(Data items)
-*-
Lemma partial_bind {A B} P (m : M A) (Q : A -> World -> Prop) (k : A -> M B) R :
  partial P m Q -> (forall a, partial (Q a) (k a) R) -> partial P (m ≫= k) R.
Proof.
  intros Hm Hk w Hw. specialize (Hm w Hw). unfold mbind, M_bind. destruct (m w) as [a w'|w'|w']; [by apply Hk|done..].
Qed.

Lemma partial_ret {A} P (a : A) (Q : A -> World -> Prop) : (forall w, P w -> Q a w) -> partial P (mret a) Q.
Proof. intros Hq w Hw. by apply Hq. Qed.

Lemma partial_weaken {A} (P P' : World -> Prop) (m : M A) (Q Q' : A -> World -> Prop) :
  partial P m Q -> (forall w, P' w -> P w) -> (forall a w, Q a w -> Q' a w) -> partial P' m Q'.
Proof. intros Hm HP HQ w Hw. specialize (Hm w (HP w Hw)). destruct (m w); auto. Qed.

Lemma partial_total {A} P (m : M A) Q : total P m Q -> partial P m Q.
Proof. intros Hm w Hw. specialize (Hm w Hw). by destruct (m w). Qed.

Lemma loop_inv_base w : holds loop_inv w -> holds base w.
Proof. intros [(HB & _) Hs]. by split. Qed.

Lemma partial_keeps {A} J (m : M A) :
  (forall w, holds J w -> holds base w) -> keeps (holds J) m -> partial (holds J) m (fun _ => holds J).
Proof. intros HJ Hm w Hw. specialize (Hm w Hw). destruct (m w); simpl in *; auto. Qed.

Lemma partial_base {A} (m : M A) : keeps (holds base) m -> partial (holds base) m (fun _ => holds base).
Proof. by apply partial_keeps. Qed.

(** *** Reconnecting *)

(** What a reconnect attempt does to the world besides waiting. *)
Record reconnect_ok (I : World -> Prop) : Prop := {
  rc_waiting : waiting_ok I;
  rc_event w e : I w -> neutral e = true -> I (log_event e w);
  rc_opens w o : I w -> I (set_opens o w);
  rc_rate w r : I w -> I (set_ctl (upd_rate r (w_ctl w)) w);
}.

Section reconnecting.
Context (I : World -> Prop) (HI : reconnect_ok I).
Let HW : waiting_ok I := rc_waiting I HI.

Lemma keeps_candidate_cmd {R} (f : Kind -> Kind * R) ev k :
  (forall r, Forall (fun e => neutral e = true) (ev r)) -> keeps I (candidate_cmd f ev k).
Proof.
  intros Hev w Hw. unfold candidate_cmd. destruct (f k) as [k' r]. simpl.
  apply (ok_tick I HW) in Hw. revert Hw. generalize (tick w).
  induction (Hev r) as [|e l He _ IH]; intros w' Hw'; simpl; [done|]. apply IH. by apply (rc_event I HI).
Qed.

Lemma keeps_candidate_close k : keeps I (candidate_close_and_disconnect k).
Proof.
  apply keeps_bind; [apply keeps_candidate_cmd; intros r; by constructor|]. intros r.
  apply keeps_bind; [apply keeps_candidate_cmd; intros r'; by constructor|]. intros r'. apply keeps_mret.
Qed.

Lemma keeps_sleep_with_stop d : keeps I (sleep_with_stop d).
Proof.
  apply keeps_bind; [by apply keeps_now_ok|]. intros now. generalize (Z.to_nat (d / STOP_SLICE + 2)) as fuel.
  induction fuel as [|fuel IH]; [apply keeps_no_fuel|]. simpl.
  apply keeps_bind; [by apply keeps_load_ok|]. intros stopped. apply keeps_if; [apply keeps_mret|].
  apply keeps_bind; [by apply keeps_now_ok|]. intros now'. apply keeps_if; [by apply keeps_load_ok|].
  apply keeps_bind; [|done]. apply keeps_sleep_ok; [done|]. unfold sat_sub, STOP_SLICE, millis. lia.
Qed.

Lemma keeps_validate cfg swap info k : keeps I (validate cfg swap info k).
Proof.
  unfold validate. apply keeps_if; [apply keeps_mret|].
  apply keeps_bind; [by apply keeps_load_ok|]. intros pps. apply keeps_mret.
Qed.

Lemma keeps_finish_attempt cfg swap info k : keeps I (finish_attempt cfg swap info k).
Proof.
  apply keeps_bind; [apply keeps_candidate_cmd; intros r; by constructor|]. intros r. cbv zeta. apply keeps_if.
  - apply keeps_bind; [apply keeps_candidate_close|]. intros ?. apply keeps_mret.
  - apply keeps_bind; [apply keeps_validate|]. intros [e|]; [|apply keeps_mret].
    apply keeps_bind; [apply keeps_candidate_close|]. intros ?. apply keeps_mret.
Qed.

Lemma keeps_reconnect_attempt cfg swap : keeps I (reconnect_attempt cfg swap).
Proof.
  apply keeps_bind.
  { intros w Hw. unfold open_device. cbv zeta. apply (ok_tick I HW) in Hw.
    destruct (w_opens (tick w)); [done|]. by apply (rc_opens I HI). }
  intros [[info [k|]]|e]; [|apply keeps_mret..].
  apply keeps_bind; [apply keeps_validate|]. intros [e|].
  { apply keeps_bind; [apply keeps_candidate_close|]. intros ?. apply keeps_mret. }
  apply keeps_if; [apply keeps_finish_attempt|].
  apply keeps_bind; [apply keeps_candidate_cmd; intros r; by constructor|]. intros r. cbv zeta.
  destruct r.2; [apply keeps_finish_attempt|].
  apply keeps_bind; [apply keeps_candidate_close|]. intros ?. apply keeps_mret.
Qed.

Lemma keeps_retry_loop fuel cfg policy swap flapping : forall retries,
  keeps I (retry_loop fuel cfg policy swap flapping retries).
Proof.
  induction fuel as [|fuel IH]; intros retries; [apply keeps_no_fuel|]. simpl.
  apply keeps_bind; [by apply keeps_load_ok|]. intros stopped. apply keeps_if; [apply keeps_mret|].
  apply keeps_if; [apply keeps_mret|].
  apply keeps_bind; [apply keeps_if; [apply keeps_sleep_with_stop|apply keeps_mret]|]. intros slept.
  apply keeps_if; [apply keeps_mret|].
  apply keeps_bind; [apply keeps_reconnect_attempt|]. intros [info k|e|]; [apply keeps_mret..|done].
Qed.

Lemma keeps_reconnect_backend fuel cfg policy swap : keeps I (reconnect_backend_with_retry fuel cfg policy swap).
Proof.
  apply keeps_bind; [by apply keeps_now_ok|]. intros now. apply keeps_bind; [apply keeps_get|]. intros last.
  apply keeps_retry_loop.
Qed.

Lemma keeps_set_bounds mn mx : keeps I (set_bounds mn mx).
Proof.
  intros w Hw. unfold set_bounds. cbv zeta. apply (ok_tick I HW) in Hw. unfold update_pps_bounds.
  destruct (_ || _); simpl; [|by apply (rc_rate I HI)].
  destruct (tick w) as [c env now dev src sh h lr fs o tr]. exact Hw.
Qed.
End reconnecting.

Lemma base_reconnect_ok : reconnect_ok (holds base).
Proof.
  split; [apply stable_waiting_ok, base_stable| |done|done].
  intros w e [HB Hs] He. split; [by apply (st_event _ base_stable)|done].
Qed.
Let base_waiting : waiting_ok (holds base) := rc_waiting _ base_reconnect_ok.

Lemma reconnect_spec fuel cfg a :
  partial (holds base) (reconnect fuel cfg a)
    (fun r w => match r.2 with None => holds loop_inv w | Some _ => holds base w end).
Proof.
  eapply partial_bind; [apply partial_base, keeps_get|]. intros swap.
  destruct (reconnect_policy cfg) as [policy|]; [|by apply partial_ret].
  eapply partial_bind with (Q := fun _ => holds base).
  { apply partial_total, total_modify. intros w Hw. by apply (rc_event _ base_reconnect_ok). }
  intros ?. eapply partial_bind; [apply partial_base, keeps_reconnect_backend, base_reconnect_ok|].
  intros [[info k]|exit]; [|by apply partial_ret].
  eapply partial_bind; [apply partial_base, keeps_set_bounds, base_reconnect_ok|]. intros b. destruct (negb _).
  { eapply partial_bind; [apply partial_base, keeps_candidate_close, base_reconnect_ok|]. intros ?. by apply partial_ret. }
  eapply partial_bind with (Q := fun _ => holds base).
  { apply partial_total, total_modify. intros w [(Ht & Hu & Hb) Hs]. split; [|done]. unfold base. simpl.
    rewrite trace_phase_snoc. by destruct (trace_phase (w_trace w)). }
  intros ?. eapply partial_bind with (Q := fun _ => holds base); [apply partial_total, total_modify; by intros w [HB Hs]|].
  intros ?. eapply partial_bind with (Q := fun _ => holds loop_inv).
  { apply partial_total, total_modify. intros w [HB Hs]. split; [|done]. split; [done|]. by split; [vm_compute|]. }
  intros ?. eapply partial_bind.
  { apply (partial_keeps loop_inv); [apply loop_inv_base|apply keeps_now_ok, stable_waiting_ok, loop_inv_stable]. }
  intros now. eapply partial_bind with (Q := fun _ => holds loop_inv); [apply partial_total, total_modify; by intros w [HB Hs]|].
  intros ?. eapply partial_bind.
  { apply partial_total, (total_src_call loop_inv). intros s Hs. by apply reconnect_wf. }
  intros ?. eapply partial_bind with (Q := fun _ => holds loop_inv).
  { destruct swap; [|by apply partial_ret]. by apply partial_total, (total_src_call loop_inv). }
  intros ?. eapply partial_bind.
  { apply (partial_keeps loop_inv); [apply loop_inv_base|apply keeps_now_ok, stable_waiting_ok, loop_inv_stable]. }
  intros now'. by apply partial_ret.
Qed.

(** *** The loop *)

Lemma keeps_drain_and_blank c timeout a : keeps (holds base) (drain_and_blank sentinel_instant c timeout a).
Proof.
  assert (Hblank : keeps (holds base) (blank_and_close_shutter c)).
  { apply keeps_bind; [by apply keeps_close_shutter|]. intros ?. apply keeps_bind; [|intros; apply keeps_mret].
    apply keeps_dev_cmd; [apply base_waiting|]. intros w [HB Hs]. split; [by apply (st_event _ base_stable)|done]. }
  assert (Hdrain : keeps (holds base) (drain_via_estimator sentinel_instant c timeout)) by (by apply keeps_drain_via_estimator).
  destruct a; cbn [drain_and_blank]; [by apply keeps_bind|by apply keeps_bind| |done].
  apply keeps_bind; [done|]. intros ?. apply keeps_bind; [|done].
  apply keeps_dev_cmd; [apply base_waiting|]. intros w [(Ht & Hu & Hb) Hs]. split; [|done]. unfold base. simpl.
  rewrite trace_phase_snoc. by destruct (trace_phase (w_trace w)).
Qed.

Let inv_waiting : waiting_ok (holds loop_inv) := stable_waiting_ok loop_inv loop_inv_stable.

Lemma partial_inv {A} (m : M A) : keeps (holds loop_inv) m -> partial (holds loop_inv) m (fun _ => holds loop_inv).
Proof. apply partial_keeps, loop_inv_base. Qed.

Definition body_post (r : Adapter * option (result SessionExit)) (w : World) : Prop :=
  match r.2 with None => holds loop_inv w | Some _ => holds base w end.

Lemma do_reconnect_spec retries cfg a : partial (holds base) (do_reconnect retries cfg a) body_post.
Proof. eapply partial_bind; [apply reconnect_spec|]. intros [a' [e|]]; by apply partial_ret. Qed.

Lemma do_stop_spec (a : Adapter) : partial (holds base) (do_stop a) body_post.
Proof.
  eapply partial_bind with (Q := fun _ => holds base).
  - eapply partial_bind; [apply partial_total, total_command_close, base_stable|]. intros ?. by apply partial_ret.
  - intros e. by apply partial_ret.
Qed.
-*-
**What you are asked to do:** Using the data above, transcribe the lines that run from the line with "partial P m Q." to the line with "Kind -> Kind", both ends kept, and output nothing else.

**Completed exercise:**
Lemma partial_total {A} P (m : M A) Q : total P m Q -> partial P m Q.
Proof. intros Hm w Hw. specialize (Hm w Hw). by destruct (m w). Qed.

Lemma loop_inv_base w : holds loop_inv w -> holds base w.
Proof. intros [(HB & _) Hs]. by split. Qed.

Lemma partial_keeps {A} J (m : M A) :
  (forall w, holds J w -> holds base w) -> keeps (holds J) m -> partial (holds J) m (fun _ => holds J).
Proof. intros HJ Hm w Hw. specialize (Hm w Hw). destruct (m w); simpl in *; auto. Qed.

Lemma partial_base {A} (m : M A) : keeps (holds base) m -> partial (holds base) m (fun _ => holds base).
Proof. by apply partial_keeps. Qed.

(** *** Reconnecting *)

(** What a reconnect attempt does to the world besides waiting. *)
Record reconnect_ok (I : World -> Prop) : Prop := {
  rc_waiting : waiting_ok I;
  rc_event w e : I w -> neutral e = true -> I (log_event e w);
  rc_opens w o : I w -> I (set_opens o w);
  rc_rate w r : I w -> I (set_ctl (upd_rate r (w_ctl w)) w);
}.

Section reconnecting.
Context (I : World -> Prop) (HI : reconnect_ok I).
Let HW : waiting_ok I := rc_waiting I HI.

Lemma keeps_candidate_cmd {R} (f : Kind -> Kind * R) ev k :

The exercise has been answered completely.